Life's a beach
There was still enough wind to create a few waves and I was reminded of being a child when to go to the beach was to go for a swim. Although I was in no way tempted to go leaping in there and then, it was easy to recall the sensation of diving into the waves, just as they were about to break, or wading out until I was neck-deep and when the waves came along they would lift me up, so that for a moment or two my feet weren’t touching the sand underneath.
When I mentioned to Maggie that whenever I was by the sea part of me just wanted to strip off and leap in, the look she gave me was one of disbelief tinged with horror. It was another of those moments of cultural difference.

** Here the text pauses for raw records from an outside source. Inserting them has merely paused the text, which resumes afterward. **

Lemma source_entry_nonneg (source : jsstring) (cells : value) :
  no_nan_value cells = true ->
  Forall (fun e => nonneg (SourceConversion.rate e)) (source_entry source cells).
Proof.
  intros H. unfold source_entry.
  destruct (str_truthy source); [|constructor].
  destruct (as_number _) as [r|] eqn:E; constructor; [|constructor].
  apply Math_abs_nonneg.
  exact (as_number_not_nan _ r (no_nan_get _ _ (no_nan_index _ _ H)) E).
Qed.

Lemma each_rows_rates (rows : list json) :
  forall acc acc',
    forallb no_nan rows = true -> each_rows acc rows = Ok acc' ->
    Forall (fun e => nonneg (SourceConversion.rate e)) (s_sourceConversions acc) ->
    Forall (fun e => nonneg (SourceConversion.rate e)) (s_sourceConversions acc').
Proof.
  induction rows as [|r rest IH]; intros acc acc' Hall Hrun Hacc.
  - inversion Hrun; subst acc'. exact Hacc.
  - cbn [forallb] in Hall. apply andb_prop in Hall. destruct Hall as [Hr Hrest].
    cbn [each_rows] in Hrun.
    destruct (each_row acc r) as [acc1|] eqn:E1; [|discriminate Hrun].
    apply (IH acc1 acc' Hrest Hrun).
    destruct (each_row_Ok acc acc1 r E1)
      as [[_ ->] | (_ & month & week & source & _ & _ & _ & _ & _ & Hsrc)];
      [exact Hacc|].
    rewrite Hsrc. apply Forall_app. split; [exact Hacc|].
    apply source_entry_nonneg. unfold cells_of. apply (no_nan_get (Some r)). exact Hr.
Qed.

(** C9.  In the current normalizer the conversion rate of the summary and
    the win rate of every source-breakdown entry are absolute values, so
    they are non-negative, whatever the sign in the sheet (a number of a
    JSON document is never NaN). *)
Theorem rates_nonnegative (rawData : json) (n : Normalized) :
  no_nan rawData = true ->
  normalize rawData = Ok n ->
  nonneg (conversionRate (n_kpis n)) /\
  Forall (fun e => nonneg (SourceConversion.rate e)) (s_sourceConversions (n_series n)) /\
  conversionRate (n_kpis n)
  = Math_abs (getNum (index (firstRowCells_of (rows_of rawData)) 3)).
Proof.
  intros Hnan Hrun. destruct (normalize_Ok rawData n Hrun) as [Hk Hloop].
  assert (no_nan_value (rows_of rawData) = true) as Hrows
      by (unfold rows_of; apply no_nan_get, (no_nan_get (Some rawData)), Hnan).
  split; [|split].
  - rewrite Hk. cbn [kpis_of conversionRate].
    apply Math_abs_nonneg, getNum_not_nan, no_nan_index, no_nan_firstRowCells, Hrows.
  - unfold forEach in Hloop.
    destruct (rows_of rawData) as [[| | | |items|]|]; try discriminate Hloop.
    apply (each_rows_rates items no_series (n_series n) Hrows Hloop). constructor.
  - rewrite Hk. reflexivity.
Qed.

Lemma rates_nonnegative_witness :
  exists n, normalize negative_rates = Ok n /\
            conversionRate (n_kpis n) = number_of_decimal false 4 (-1) /\
            nonneg (conversionRate (n_kpis n)) /\
            Forall (fun e => nonneg (SourceConversion.rate e))
                   (s_sourceConversions (n_series n)).
Proof.
  eexists. split; [vm_compute; reflexivity|]. split; [reflexivity|].
  match goal with
  | |- nonneg (conversionRate (n_kpis ?n)) /\ _ =>
      destruct (rates_nonnegative negative_rates n eq_refl eq_refl) as (H1 & H2 & _)
  end.
  split; [exact H1 | exact H2].
Defined.

(** ** [fetchData] and the component *)

Lemma sequence_Throw {A : Type} (rs : list (result A)) (e : exn) :
  sequence rs = Throw e -> In (Throw e) rs.
Proof.
  induction rs as [|r rest IH]; intros H; [discriminate H|].
  cbn [sequence] in H. destruct r as [a|e']; cbn [bind] in H.
  - destruct (sequence rest) as [l|e'']; [discriminate H|].
    cbn [bind] in H. inversion H; subst e''. right. apply IH. reflexivity.
  - inversion H. left. reflexivity.
Qed.
(** [const { onChange, transient, onEditStart, onEditEnd, ..._options } = options] *)
Definition handlers : list string :=
  ["onChange"; "transient"; "onEditStart"; "onEditEnd"].

Definition rest_options (options : Obj) : Obj :=
  delete "onEditEnd" (delete "onEditStart" (delete "transient" (delete "onChange" options))).

(** [{ type, ..._options, ...input, fromPanel: true }]: later members
    override earlier ones. *)
Definition dataItem (n : NormalizedInput) : Obj :=
  <["fromPanel" := VBool true]>
    (input n ∪ (rest_options (options n) ∪ {[ "type" := type n ]})).

Definition mappedPath (newPath : string) (n : NormalizedInput) : MappedPath :=
  {| path := newPath;
     onChange := prop (options n) "onChange";
     transient := prop (options n) "transient";
     onEditStart := prop (options n) "onEditStart";
     onEditEnd := prop (options n) "onEditEnd" |}.

(** Induction over schema trees: a folder's property may use the
    property of every entry of its schema. *)
Section RawInput_nested_ind.
Context (P : RawInput -> Prop).
Hypothesis HInput : forall raw, P (Input raw).
Hypothesis HFolder : forall schema settings,
  Forall (fun entry => P entry.2) schema -> P (Folder schema settings).

Fixpoint RawInput_nested_ind (rawInput : RawInput) : P rawInput :=
  match rawInput with
  | Input raw => HInput raw
  | Folder schema settings =>
      HFolder schema settings
        ((fix entries_ind (entries : Schema)
            : Forall (fun entry => P entry.2) entries :=
            match entries with
            | [] => @Stdlib.Lists.List.Forall_nil _ _
            | entry :: entries' =>
                @Stdlib.Lists.List.Forall_cons _ _ entry entries'
                  (RawInput_nested_ind entry.2) (entries_ind entries')
            end) schema)
  end.
End RawInput_nested_ind.

(** String facts used for paths. *)
Lemma append_assoc (a b c : string) : (a ++ b) ++ c = a ++ (b ++ c).
Proof.
  induction a as [|x a IH]; [done|].
  change (String x ((a ++ b) ++ c) = String x (a ++ (b ++ c))). by rewrite IH.
Qed.

Lemma append_empty_l (a b : string) : a ++ b = "" -> a = "".
Proof. by destruct a. Qed.

Lemma join_root key : join "" key = key.
Proof. reflexivity. Qed.

Lemma join_nonempty rootPath key :
  rootPath <> "" -> key <> "" -> join rootPath key = rootPath ++ "." ++ key.
Proof.
  intros Hr%String.eqb_neq Hk%String.eqb_neq. unfold join. by rewrite Hr, Hk.
Qed.
Lemma read_pages_loop_file fuel pre pages :
  page_size_ok → Forall page_ok pages → length (file_of pages) ≤ fuel →
  read_pages_loop fuel ps (pre ++ file_of pages) (length pre) = Ok (mkPage <$> pages).
Proof.
  intros Hps. revert fuel pre. induction pages as [|p pages IH]; intros fuel pre Hok Hfuel.
  { destruct fuel; [done|]. cbn [read_pages_loop]. unfold file_of. simpl. rewrite app_nil_r.
    by rewrite Nat.leb_refl. }
  apply Forall_cons_1 in Hok as [Hp Hok].
  rewrite file_of_cons in *. rewrite length_app, length_page_encode in Hfuel.
  pose proof (page_len_ge p ps) as Hpl. destruct Hps as [Hps1 Hps2].
  unfold PAGE_HEADER_SIZE in Hps1, Hpl.
  destruct fuel as [|fuel]; [lia|]. cbn [read_pages_loop].
  rewrite length_app, length_app, length_page_encode.
  destruct (Nat.leb_spec (length pre + (page_len p ps + length (file_of pages))) (length pre)); [lia|].
  rewrite drop_app_length.
  destruct (read_page_buf p (file_of pages)) as (buf & rest' & Hr & Hpk & Hb & Hlen & Hd); [done|done|].
  assert (ps ≤ page_len p ps) as Hge.
  { unfold page_len. destruct (Nat.leb_spec (PAGE_HEADER_SIZE + page_data_size p) ps); [done|].
    pose proof (div_ceil_mul_ge (PAGE_HEADER_SIZE + page_data_size p) ps). lia. }
  replace ((length pre + (page_len p ps + length (file_of pages)) - length pre) `min` ps) with ps by lia.
  rewrite Hr. cbn [mbind result_bind].
  assert (length (take ps (page_encode (mkPage p) ps ++ file_of pages)) = ps) as ->.
  { rewrite length_take, length_app, length_page_encode. lia. }
  destruct (Nat.ltb_spec ps PAGE_HEADER_SIZE) as [Hx|_]; [unfold PAGE_HEADER_SIZE in Hx; lia|].
  rewrite Hpk, Hb. cbn [mbind result_bind]. rewrite Hd. cbn [mbind result_bind].
  rewrite Hlen, aligned_size_page_len by lia.
  replace (length pre + page_len p ps) with (length (pre ++ page_encode (mkPage p) ps))
    by (by rewrite length_app, length_page_encode).
  rewrite app_assoc, IH by (done || lia). done.
Qed.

You would think with us both speaking the same language, using the same currency and living with the same fallout of the inept decisions of successive UK governments, that the Scots and the Southern English would be more or less the same people, but you would be mistaken. It is not just a difference between Celtic and Anglo-Saxon bloodlines, the sense of whether you are the oppressor or the oppressed, nor whether you have a fondness for tartan; the geography plays a huge part too.
Not only does it tend to be wetter and colder, for a longer proportion of the year in Scotland, but the sea is considerably cooler too. Inhabitants of this half of the British Isles just do not have swimming in the sea as a part of their collective childhood experience. Paddling, maybe, in the height of a heat wave, but no self respecting Scot would dream of going any further than knee deep.
I may have lived in Scotland for over 17 years, but there are times when it’s not just my accent that gives me away as a foreigner.